There were aspects of “THE MASTER” I found very admirable. The movie featured an outstanding performance from Joaquin Phoenix, who gave a volatile portrayal of the disturbing Freddie Quell. I was also impressed by Philip Seymour Hoffman’s portrayal of the charismatic Lancaster Dodd. His performance not only hinted in subtle ways, his understanding of Freddie’s demons, but the possibility that he once possessed similar demons. And Amy Adams was memorable as Peggy Dodd, Lancaster’s second or third wife, who not only seemed more dedicated to “the Cause” than her husband; but also seemed to understand both him and Freddie with a frankness the two men seemed unwilling to face. And all three – Phoenix, Hoffman and Adams – have received Golden Globe nominations and all three deserved them. The movie also featured solid performances from Laura Dern, who portrayed a hardcore devotee to Dodd; Rami Malek, Dodd’s quiet and unassuming son-in-law who assumes a dislike of Freddie; Ambyr Childers, Dodd’s daughter, who hides a lusty attraction to Freddie; Jesse Plemons, who portrays Dodd’s disenchanted son; Madisen Beaty, who portrays Freddie’s love of his life; and Kevin J. O’Connor, a devotee of “the Cause” who is not impressed by Dodd’s writing.
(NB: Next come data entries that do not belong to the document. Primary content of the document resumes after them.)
(** * k8s-deployment-manager: a shallow embedding of [k8s-api-cli.go]

    The program is a small HTTP facade over the Kubernetes API: four
    request handlers (create, update, list, delete) that call a
    [clientset].  Handlers are embedded as computations in a small
    state-and-panic monad over the process state (the package-level
    [deployment] template, the trace of calls sent to the clientset, the
    standard output and the response being written).  The clientset is an
    oracle: every call is answered as a function of the trace so far, so a
    theorem quantified over clientsets covers every behaviour of the
    store, concurrent writers included.  Handlers are first taken one at
    a time ([serve], [Reachable]); the part on overlapping requests cuts
    the create handler into its statements and interleaves two of them
    on the shared template. *)

From Stdlib Require Import ZArith String Ascii List Lia Bool DecimalString.
From stdpp Require Import gmap strings list.
Import ListNotations.

Local Open Scope string_scope.

(** ** Strings

    A Go string is a sequence of bytes; [string] and [ascii] play that
    role.  The only pattern the program compiles is a negated ASCII class
    under [+].  A rune the class excludes is one ASCII byte, and every
    byte of a longer (or invalid) UTF-8 sequence is at least 0x80, hence
    matched by the negated class: matching byte by byte and rune by rune
    select the same bytes, and the embedding works on bytes. *)

Module Regexp.

(** A bracket expression: the listed inclusive ranges, negated or not. *)
Record CharClass := {
  negated : bool;
  ranges : list (ascii * ascii)
}.

(** A compiled pattern of the shape [class+]. *)
Record Regexp := { plus_of : CharClass }.

Definition in_range (r : ascii * ascii) (c : ascii) : bool :=
  (nat_of_ascii (fst r) <=? nat_of_ascii c)%nat
  && (nat_of_ascii c <=? nat_of_ascii (snd r))%nat.

Definition class_matches (cc : CharClass) (c : ascii) : bool :=
  xorb (negated cc) (existsb (fun r => in_range r c) (ranges cc)).

(** Length of the longest prefix of [s] whose bytes all match [cc]. *)
Fixpoint run_length (cc : CharClass) (s : list ascii) : nat :=
  match s with
  | [] => 0
  | c :: s' => if class_matches cc c then S (run_length cc s') else 0
  end.

(** Leftmost match of [cc+] in [s], greedy: (start, end) offsets. *)
Fixpoint find_match (cc : CharClass) (s : list ascii) : option (nat * nat) :=
  match s with
  | [] => None
  | c :: s' =>
      if class_matches cc c then Some (0, S (run_length cc s'))
      else match find_match cc s' with
           | Some (a0, a1) => Some (S a0, S a1)
           | None => None
           end
  end.

(** The replace loop: copy what precedes the match, emit the
    replacement, search again after the match; at the end copy the
    rest.  A match of [class+] is never empty, so each round consumes at
    least one byte and [length src] rounds always suffice. *)
Fixpoint replace_loop (fuel : nat) (cc : CharClass) (src repl : list ascii)
  : list ascii :=
  match fuel with
  | O => src
  | S fuel' =>
      match find_match cc src with
      | None => src
      | Some (a0, a1) =>
          firstn a0 src ++ repl ++ replace_loop fuel' cc (skipn a1 src) repl
      end
  end.

Definition ReplaceAllString (re : Regexp) (src repl : string) : string :=
  string_of_list_ascii
    (replace_loop (String.length src) (plus_of re)
       (list_ascii_of_string src) (list_ascii_of_string repl)).

End Regexp.

(** [regexp.Compile("[^a-zA-Z0-9]+")]: the pattern is a constant and
    compiles, so the [log.Fatal] branch is dead. *)
Definition non_alphanumeric : Regexp.Regexp :=
  {| Regexp.plus_of :=
       {| Regexp.negated := true;
          Regexp.ranges := [("a"%char, "z"%char); ("A"%char, "Z"%char);
                            ("0"%char, "9"%char)] |} |}.

Definition RemoveNonAlphanumericChars (value : string) : string :=
  Regexp.ReplaceAllString non_alphanumeric value "".

(** The specification's wording: a character of [[a-zA-Z0-9]], and the
    string with every other character stripped. *)
Definition is_alnum (c : ascii) : bool :=
  let n := nat_of_ascii c in
  ((97 <=? n) && (n <=? 122) || (65 <=? n) && (n <=? 90)
   || (48 <=? n) && (n <=? 57))%nat.

Definition strip_non_alnum (s : string) : string :=
  string_of_list_ascii (List.filter is_alnum (list_ascii_of_string s)).

Definition only_alnum (s : string) : Prop :=
  Forall (fun c => is_alnum c = true) (list_ascii_of_string s).

(** ** Kubernetes API types

    The fields the program reads or writes, under the names of the Go
    packages.  A pointer field is an [option]; a [map[string]string] is a
    [gmap string string] (the program writes only to the two maps that
    [CreateDeploymentStruct] allocates, so a nil map is never written). *)

Module metav1.

Record ObjectMeta := {
  Name : string;
  Namespace : string;
  ResourceVersion : string;
  Labels : gmap string string
}.

Record LabelSelector := { MatchLabels : gmap string string }.

Inductive DeletionPropagation :=
| DeletePropagationOrphan
| DeletePropagationBackground
| DeletePropagationForeground.

Record DeleteOptions := { PropagationPolicy : option DeletionPropagation }.

(** The zero value, [metav1.ObjectMeta{}]. *)
Definition ObjectMeta_zero : ObjectMeta :=
  {| Name := ""; Namespace := ""; ResourceVersion := ""; Labels := ∅ |}.

End metav1.

Module apiv1.

Inductive Protocol := ProtocolTCP | ProtocolUDP | ProtocolSCTP.

Record ContainerPort := {
  PortName : string;
  PortProtocol : Protocol;
  PortNumber : Z
}.

Record Container := {
  ContainerName : string;
  Image : string;
  Ports : list ContainerPort
}.

Record PodSpec := { Containers : list Container }.

Record PodTemplateSpec := {
  ObjectMeta : metav1.ObjectMeta;
  Spec : PodSpec
}.

Record Namespace := { NamespaceMeta : metav1.ObjectMeta }.

End apiv1.

Module appsv1.

Record DeploymentSpec := {
  Replicas : option Z;
  Selector : option metav1.LabelSelector;
  Template : apiv1.PodTemplateSpec
}.

Record Deployment := {
  ObjectMeta : metav1.ObjectMeta;
  Spec : DeploymentSpec
}.

End appsv1.

Definition int32Ptr (i : Z) : option Z := Some i.

(** Field assignments along the paths the program writes. *)
Definition with_meta (f : metav1.ObjectMeta -> metav1.ObjectMeta)
  (d : appsv1.Deployment) : appsv1.Deployment :=
  {| appsv1.ObjectMeta := f (appsv1.ObjectMeta d); appsv1.Spec := appsv1.Spec d |}.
I was also impressed by the movie’s production designs. David Frank and Jack Fisk did an excellent job in re-creating America during the post-World War II era and the beginning of the 1950s. Mark Bridges’ costumes were tasteful and at the same time, projected an accuracy of the era. And cinematographer Mihai Malaimare Jr. captured Anderson’s direction and the movie’s setting with some impressive photography.

So, did I enjoy “THE MASTER”? No. In fact, I dislike the movie . . . intensely. There is nothing more boring than a 143 minute character study, in which the main character does not evolve or devolve. Freddie Quell never changes. Perhaps this was the lesson that Anderson was trying to convey. But honestly, he could have done this with more solid writing, a shorter running time and with less pretentiousness. And I have never seen a movie with so much pretentiousness since Joe Wright’s movie, “HANNA”. While watching an early scene that featured Freddie dry humping a nude woman made from sand on a beach, I began to suspect that my patience might be tested with this film. I had no idea my patience would eventually slipped into sheer boredom. One cannot image the relief I felt when the movie finally ended.
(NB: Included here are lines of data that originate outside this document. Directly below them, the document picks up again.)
Lemma wp_get_opt {S A} (o : option A) (a : A) (Q : A → S → Prop) s :
  o = Some a → Q a s → wp (cget_opt o) Q s.
Proof. unfold wp, cget_opt. by intros ->. Qed.
Lemma wp_cdiv {S} a b (Q : Z → S → Prop) s : b ≠ 0 → Q (a / b) s → wp (cdiv a b) Q s.
Proof. unfold cdiv. intros. by rewrite (proj2 (Z.eqb_neq b 0)). Qed.
Lemma wp_cmod {S} a b (Q : Z → S → Prop) s : b ≠ 0 → Q (a mod b) s → wp (cmod a b) Q s.
Proof. unfold cmod. intros. by rewrite (proj2 (Z.eqb_neq b 0)). Qed.
(** On a region of the machine, [pmm_reserve_region] and
    [pmm_unreserve_region] succeed, set (clear) the flags of exactly the frames
    that the region touches, and keep the invariant; an empty or reversed
    region is refused with the state unchanged. *)
Theorem pmm_region_correct s start end_ :
  wf s → 0 ≤ start < 2 ^ 32 → 0 ≤ end_ ≤ 4096 * total_frames_count s →
  (end_ ≤ start →
     pmm_reserve_region start end_ s = Some (ERR_INVALID_ARGUMENT, s) ∧
     pmm_unreserve_region start end_ s = Some (ERR_INVALID_ARGUMENT, s)) ∧
  (start < end_ →
     wp (pmm_reserve_region start end_) (λ r s', r = ERR_SUCCESS ∧ wf s' ∧
        region_post s (first_frame start) (end_frame end_) true s') s) ∧
  (4096 ≤ start < end_ →
     wp (pmm_unreserve_region start end_) (λ r s', r = ERR_SUCCESS ∧ wf s' ∧
        region_post s (first_frame start) (end_frame end_) false s') s).
Proof.
  intros Hwf Hs He. pose proof (core_length_flags _ (wf_core _ Hwf)).
  pose proof (wf_total _ (wf_core _ Hwf)).
  unfold pmm_reserve_region, pmm_unreserve_region, first_frame, end_frame.
  change PMM_FRAME_SIZE with 4096.
  rewrite align_down_4096 by lia. rewrite align_up_4096 by lia.
  rewrite Z.div_mul by lia.
  assert (start / 4096 * 4096 = 4096 * Z.of_nat (Z.to_nat (start / 4096))) as -> by lia.
  assert ((end_ + 4095) / 4096 * 4096 = 4096 * Z.of_nat (Z.to_nat ((end_ + 4095) / 4096))) as -> by lia.
  split_and!; intros; destruct (Z.leb_spec end_ start); try done; try lia.
  - wp_step. eapply wp_mono; [apply reserve_loop_spec; [done|lia|lia|lia]|].
    intros _ s' [? ?]. by wp_step.
  - wp_step. eapply wp_mono; [apply unreserve_loop_spec; [done|lia|lia|lia|lia]|].
    intros _ s' [? ?]. by wp_step.
Qed.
I realize that “THE MASTER” has received a great deal of acclaim from critics and some moviegoers. But I simply failed to see the magic. And if this movie manages to acquire a great deal of nominations during the awards season (which it probably will), I will not be one of those cheering the movie for critical glory. I dislike it too much. Oh well. Perhaps I will like Anderson’s next film.